In the code below, we use a technique that sets the lower boundary of the normalization range to the 1% percentile. Equally, we set the upper boundary of the normalization to the 99.8%th percentile. This technique has proven to be very robust in practice. We adopted it from StarDist, see stardist/stardist

# similar normalization as shown in stardist (https://github.com/stardist/stardist/blob/master/examples/2D/2_training.ipynb)
image_normalized_noclip = quantile_normalization(
    image,
    quantile_low=0.01,
    quantile_high=0.998,
    clip=False)[0]

image_normalized_clip = quantile_normalization(
    image,
    quantile_low=0.01,
    quantile_high=0.998,
    clip=True)[0]

print("image intensity range before normalisation")
print(image_normalized_noclip.min(), image_normalized_noclip.max())

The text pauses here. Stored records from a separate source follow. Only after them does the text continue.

(* ===== verification/_CoqProject ===== *)
-Q . S2P
Prelude.v
Hoare.v
PyValue.v
JsonCanonical.v
NetBox.v
NetBoxFrame.v
Discovery.v
SourceIdentity.v
Metadata.v
Calendar.v
SourceConfig.v
SyncPlan.v
PlanTheory.v
VmApply.v
VmConverge.v
VmRun.v
Planning.v
PlanningExact.v
Schema.v
PyUuid.v
PyBytes.v
PyIp.v
EsxiIdentity.v
InventoryOrder.v
InventoryConflicts.v
Prerequisites.v
NetworkScopes.v
HostMapping.v
HardwareIdentity.v
VirtualDisks.v
GuestPlacement.v
Disappearance.v
LxcApply.v
GuestNetwork.v
HostApply.v
FullSync.v
RunHistory.v
Scheduling.v
Orchestrator.v
Confirmation.v
SourceOperations.v
Registry.v
SourceLifecycle.v
Retirement.v
HostRegistration.v
IdentityReview.v
SourceRecovery.v
RetirementSpec.v
RunReconciliation.v
Coordinator.v
CoordinatorOutcome.v
GuardTransport.v
GuardRefusal.v
RemovalQueue.v
FairCursor.v
RemovalTick.v
RetirementSystem.v
HostIdentity.v
SecretBroker.v
Onboarding.v
RegistrationJobs.v
RegistrationRoute.v
(* ===== verification/Discovery.v ===== *)
(** * Discovery records (netbox_sync/discovery.py)

    The provider-neutral dataclasses that discovery produces and every planner
    and executor reads. Fields keep their Python names behind a prefix per
    class; an [Optional] field is an [option], an untyped one a [pyval], and the
    dataclass defaults are the [_default] values. *)

From S2P Require Import Prelude PyValue.
From stdpp Require Import base list strings.
From Stdlib Require Import ZArith.

Record DiscoveredDisk := mkDisk {
  disk_path : string;
  disk_model : option string;
  disk_serial : option string;
  disk_size_bytes : Z;
  disk_type : option string;
  disk_health : option string }.

Record DiscoveredStorage := mkStorage {
  storage_name : string;
  storage_type : option string;
  storage_content : option string;
  storage_total_bytes : Z;
  storage_used_bytes : Z;
  storage_available_bytes : Z;
  storage_active : bool }.

Record DiscoveredCPU := mkCPU {
  cpu_model : option string;
  cpu_vendor : option string;
  cpu_sockets : Z;
  cpu_cores : Z;
  cpu_logical_cpus : Z }.

Record DiscoveredHostInterface := mkHostInterface {
  hif_name : string;
  hif_interface_type : option string;
  hif_active : bool;
  hif_autostart : bool;
  hif_method : option string;
  hif_addresses : list string;
  hif_gateway : option string;
  hif_bridge_ports : list string;
  hif_vlan_id : option Z;
  hif_vlan_aware : bool;
  hif_comments : option string;
  hif_mac_address : option string;
  hif_management : bool }.

Record DiscoveredVirtualDisk := mkVirtualDisk {
  vdisk_name : string;
  vdisk_storage : option string;
  vdisk_size_bytes : Z;
  vdisk_external_id : option string }.

Record DiscoveredInterface := mkInterface {
  nic_name : string;
  nic_mac_address : option string;
  nic_bridge : option string;
  nic_vlan_id : option Z;
  nic_ip_addresses : list string;
  nic_external_id : option string;
  nic_network_observations : option pydict;
  nic_ip_vrf_id : option Z;
  nic_ip_scope_conflicts : list pydict;
  nic_mac_scope_conflicts : list pydict }.

Record DiscoveredVirtualMachine := mkVM {
  vm_source : string;
  vm_source_instance : string;
  vm_legacy_identity_owner : bool;
  vm_source_id : string;
  vm_node_source_id : string;
  vm_vmid : pyval;
  vm_original_name : string;
  vm_normalized_name : string;
  vm_status : string;
  vm_vcpus : Z;
  vm_memory_bytes : Z;
  vm_autostart : bool;
  vm_disks : list DiscoveredVirtualDisk;
  vm_interfaces : list DiscoveredInterface;
  vm_external_id : option string;
  vm_description : option string;
  vm_provider_object_id : option string;
  vm_esxi_instance_uuid : option string;
  vm_esxi_bios_uuid : option string }.

Record DiscoveredContainer := mkContainer {
  ct_source : string;
  ct_source_instance : string;
  ct_legacy_identity_owner : bool;
  ct_source_id : string;
  ct_node_source_id : string;
  ct_vmid : Z;
  ct_original_name : string;
  ct_normalized_name : string;
  ct_status : string;
  ct_architecture : option string;
  ct_os_type : option string;
  ct_vcpus : Z;
  ct_memory_bytes : Z;
  ct_swap_bytes : Z;
  ct_autostart : bool;
  ct_unprivileged : bool;
  ct_disks : list DiscoveredVirtualDisk;
  ct_interfaces : list DiscoveredInterface }.

Record DiscoveredHost := mkHost {
  host_source : string;
  host_source_instance : string;
  host_legacy_identity_owner : bool;
  host_source_id : string;
  host_original_name : string;
  host_normalized_name : string;
  host_management_ip : option string;
  host_hypervisor : string;
  host_hypervisor_version : option string;
  host_cpu : DiscoveredCPU;
  host_memory_bytes : Z;
  host_manufacturer : option string;
  host_model : option string;
  host_disks : list DiscoveredDisk;
  host_storages : list DiscoveredStorage;
  host_interfaces : list DiscoveredHostInterface;
  host_virtual_machines : list DiscoveredVirtualMachine;
  host_containers : list DiscoveredContainer;
  host_esxi_events : option pydict;
  host_esxi_host_network : option pydict;
  host_proxmox_host_network : option pydict;
  host_connection_management : option pydict;
  host_hardware_identity : option pydict }.

(** A guest is what the interface metadata code receives: either dataclass,
    told apart by [hasattr(vm, "architecture")], which only containers have. *)
Inductive Guest :=
| GuestVM (vm : DiscoveredVirtualMachine)
| GuestCT (ct : DiscoveredContainer).

Definition guest_source (g : Guest) : string :=
  match g with GuestVM v => vm_source v | GuestCT c => ct_source c end.
Definition guest_source_instance (g : Guest) : string :=
  match g with GuestVM v => vm_source_instance v | GuestCT c => ct_source_instance c end.
Definition guest_source_id (g : Guest) : string :=
  match g with GuestVM v => vm_source_id v | GuestCT c => ct_source_id c end.
Definition guest_legacy_identity_owner (g : Guest) : bool :=
  match g with GuestVM v => vm_legacy_identity_owner v | GuestCT c => ct_legacy_identity_owner c end.
Definition guest_vmid (g : Guest) : pyval :=
  match g with GuestVM v => vm_vmid v | GuestCT c => PInt (ct_vmid c) end.
Definition guest_interfaces (g : Guest) : list DiscoveredInterface :=
  match g with GuestVM v => vm_interfaces v | GuestCT c => ct_interfaces c end.
(* ===== verification/SourceIdentity.v ===== *)
(** * Source identities (netbox_sync/source_identity.py)

    The versioned identity that owns a NetBox object, its JSON record, the
    ranked matching of v2 and legacy records, and the merge that keeps foreign
    and legacy records. The [__post_init__] checks are the constructor
    [mk_identity]. *)

From S2P Require Import Prelude PyValue Discovery.
From stdpp Require Import base list strings pretty.
From Stdlib Require Import ZArith Lia.
Local Open Scope string_scope.

Definition IDENTITY_SCHEMA_V2 : string := "v2".
Definition NO_IDENTITY_MATCH : nat := 0.
Definition LEGACY_IDENTITY_MATCH : nat := 1.
Definition V2_IDENTITY_MATCH : nat := 2.

Record SourceIdentity := mkSourceIdentity {
  si_schema : string;
  si_type : string;
  si_instance : string;
  si_kind : string;
  si_external_id : string }.

#[global] Instance SourceIdentity_eq_dec : EqDecision SourceIdentity.
Proof. solve_decision. Defined.

(** [_required_text]. *)
Definition required_text (v : pyval) (field : string) : result exn string :=
  match v with
  | PStr s => if blank s then Err (ValueError (field +:+ " must be a non-empty string")) else Ok s
  | _ => Err (ValueError (field +:+ " must be a non-empty string"))
  end.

print("image intensity range after normalisation")
print(image_normalized_clip.min(), image_normalized_clip.max())

plt.subplot(131)
_ = plt.hist(image.flatten(), density=True)

plt.subplot(132)
_ = plt.hist(image_normalized_noclip.flatten(), density=True)

plt.subplot(133)
_ = plt.hist(image_normalized_clip.flatten(), density=True)

plt.tight_layout()

from torchvision import transforms

# a convenient transform from torchvision is to cast the 
# np.array to a torch.Tensor
label_torch = transforms.ToTensor()(label_binary.astype(np.float32))

# when using code that expects numpy objects, we have to cast back again
plt.imshow(label_torch.numpy()[0], cmap="gray")

We explore the image resolutions on the training data#

# let's read in all training images
X = list(map(imread, Xtrain))

X[1].shape, type(X[1].shape)

shapes = [tuple(x.shape) for x in X]

# you will find many different shapes in the training data
shapes

# let's see the shapes we find
unique_shapes = set(shapes)
unique_shapes

counts = {}
for sh in unique_shapes:
    counts[sh] = len([s for s in shapes if s == sh])

counts

Exercise: A homogenous dataset?#

If the shapes differ, what else is different. Explore the training data set more and find out:

are all images encoded the same way?
are all label masks encoded the same way? Once done, approach you the person next to you and discuss how you would proceed with such a diverse data set in practice.